Mobile phones sprang to life across the
Kashmir Valley after more than two months of silence as Indian authorities
removed a key element of their clampdown on the region’s 7 million people.
Around noon local time, Kashmiris who have
monthly cellphone plans — but not those with prepaid connections — discovered
they were again able to communicate with friends, relatives and colleagues.
Parents called their children studying in other parts of India. Business
executives called their customers. Anyone who could make a call made one — or
dozens.
Feroz Khan, a dealer in shawls and
handicrafts, sat outside his shop in downtown Srinagar and spent an hour
calling each of his clients in different cities. “It is like telling them that
we, too, exist,” he said, a smile of relief on his face. “It is unimaginable
for people living outside Kashmir to understand how we managed to live without
communication for 70 days.”
The reprieve comes at a bleak time for most
Kashmiris. The shutdown in cellular phone service was part of an unprecedented
crackdown tied to India’s decision on Aug. 5 to strip Kashmir of its autonomy
and statehood.
Anticipating large and potentially violent
protests in response to its move, India blocked all communications, shut down
Internet service and placed severe restrictions on movement. Authorities
detained thousands of people, including children, and arrested nearly all of
the state’s political leadership. The restrictions affected emergency medical
care. Security forces faced allegations of torture.

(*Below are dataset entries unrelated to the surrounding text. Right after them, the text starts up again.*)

(** ** A lost worker *)

(** A tick of the watchdog that finds a worker's container gone, with ssh through, ends the job:
    the entry goes, the containers are removed, one failure is told, and neither the process's
    end nor another tick tells anything more. *)
Theorem lost_worker_told_once sh es a r n reach x ip s :
  run sh init es = Some a -> ag_heap a !! r = Some n -> in_watchdog n = true -> in_aborted n = false ->
  in_proc n = Alive -> in_follows n = None -> ag_running a !! in_jobId n = Some r -> removes x ->
  lostWorker reach (ag_docker a) (in_containerName n) (default [] (in_workerIps n)) = Some (ip, s) ->
  ag_open a = true ->
  exists b, step sh a (Ticked r reach x) = Some b /\
    ag_sent b = ag_sent a ++ [failed (in_jobId n) ("Worker " +:+ ip +:+ " container exited (" +:+ s +:+ ")")] /\
    ag_running b !! in_jobId n = None /\
    (forall h, h ∈ None :: map Some (default [] (in_workerIps n)) ->
       ag_docker b !! (h, in_containerName n) = None) /\
    (forall reach' y, step sh b (Ticked r reach' y) = None) /\
    forall code y c, step sh b (Exited r code y) = Some c -> ag_sent c = ag_sent b.
Proof.
  intros Ha Hn Hw Hab Hp Hf Hj Hx Hlost Ho.
  set (f := fun n => with_aborted (with_watchdog false n)).
  destruct (cleanup_spec x (in_containerName n) (in_jobId n) (update_ref r f a)) as (Hr & _ & Hs & _ & _).
  assert (ag_heap (update_ref r f a) !! r = Some (f n)) as Hfn.
  { cbn [ag_heap update_ref set_heap]. by rewrite list_lookup_alter_eq, Hn. }
  assert (ag_heap (cleanup x (in_containerName n) (in_jobId n) (update_ref r f a)) !! r = Some (f n)) as Hn'.
  { unfold cleanup. change (ag_running (update_ref r f a)) with (ag_running a). rewrite Hj.
    cbn [ag_heap set_running set_docker]. cbn [update_ref set_heap ag_heap] in Hfn |- *.
    by rewrite list_lookup_alter_eq, Hfn. }
  pose proof (cleanup_docker x (in_containerName n) (in_jobId n) (update_ref r f a)) as Hdk.
  change (ag_running (update_ref r f a)) with (ag_running a) in Hdk. rewrite Hj in Hdk.
  cbn [mbind option_bind] in Hdk. rewrite Hfn in Hdk.
  change (in_workerIps (f n)) with (in_workerIps n) in Hdk.
  exists (send [failed (in_jobId n) ("Worker " +:+ ip +:+ " container exited (" +:+ s +:+ ")")]
    (cleanup x (in_containerName n) (in_jobId n) (update_ref r f a))).
  assert (step sh a (Ticked r reach x) = Some (send
    [failed (in_jobId n) ("Worker " +:+ ip +:+ " container exited (" +:+ s +:+ ")")]
    (cleanup x (in_containerName n) (in_jobId n) (update_ref r f a)))) as Hstep.
  { cbn [step]. rewrite Hn, Hw. unfold onTick. by rewrite Hab, Hlost. }
  set (c := cleanup _ _ _ _) in *. clearbody c. split_and!; [exact Hstep|by apply sent_next|..];
    cbn [ag_running ag_docker send].
  - rewrite Hr. apply lookup_delete_eq.
  - intros h Hh. rewrite Hdk.
    destruct (rm_everywhere x (in_containerName n) (default [] (in_workerIps n)) (ag_docker a) h
      (in_containerName n) Hx) as [Hrm _]. etrans; [exact Hrm|]. by rewrite decide_True.
  - intros reach' y. cbn [step ag_heap send]. by rewrite Hn'.
  - intros code y d. cbn [step ag_heap send]. rewrite Hn'. change (in_proc (f n)) with (in_proc n).
    change (in_follows (f n)) with (in_follows n). rewrite Hp, Hf. by intros [= <-].
Qed.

In recent weeks, India has eased some
restrictions, restoring landline service and permitting people to move around
mostly unhindered. But Internet access remains cut off and dozens of
high-profile politicians are still in detention. Shops are shuttered except for
a few hours a day, out of anger at India’s decision and, in some cases, fear of
reprisals by militants. Schools are largely empty of students.
International human rights groups and a
growing number of U.S. lawmakers have criticized India’s crackdown in Kashmir.
Indian Prime Minister Narendra Modi has declared that the revocation of
Kashmir’s autonomy represented a “new dawn” for the Muslim-majority region,
which has been home to an anti-India insurgency for three decades. He vowed to
make a “paradise” in Kashmir, but it remains unclear how the government plans
to achieve such a goal.
On Monday, after two months of being cut off
from modern communications, many Kashmiris rushed to make calls to people
across the country. There are about 6 million mobile phone connections overall
in the Kashmir Valley, said a senior official who spoke on the condition of
anonymity because he was not authorized to comment on the matter. He could not
provide a figure for the different types of mobile plans.
In Kashmir, the immediate sense of relief was
coupled with sadness and frustration. The past two months have taken their
toll: Rather, who is 29-year old journalist in Delhi, learned only belatedly
that his uncle had died in September. By the time word reached him, the funeral
was already over. His mother, a cancer survivor, missed her checkups at the hospital,
because of a lack of public transportation. Rather said he experienced panic
attacks due to not being able to reach his relatives.
“It’s been very exhausting,” he said, “not
being able to speak to my family when we needed each other the most.”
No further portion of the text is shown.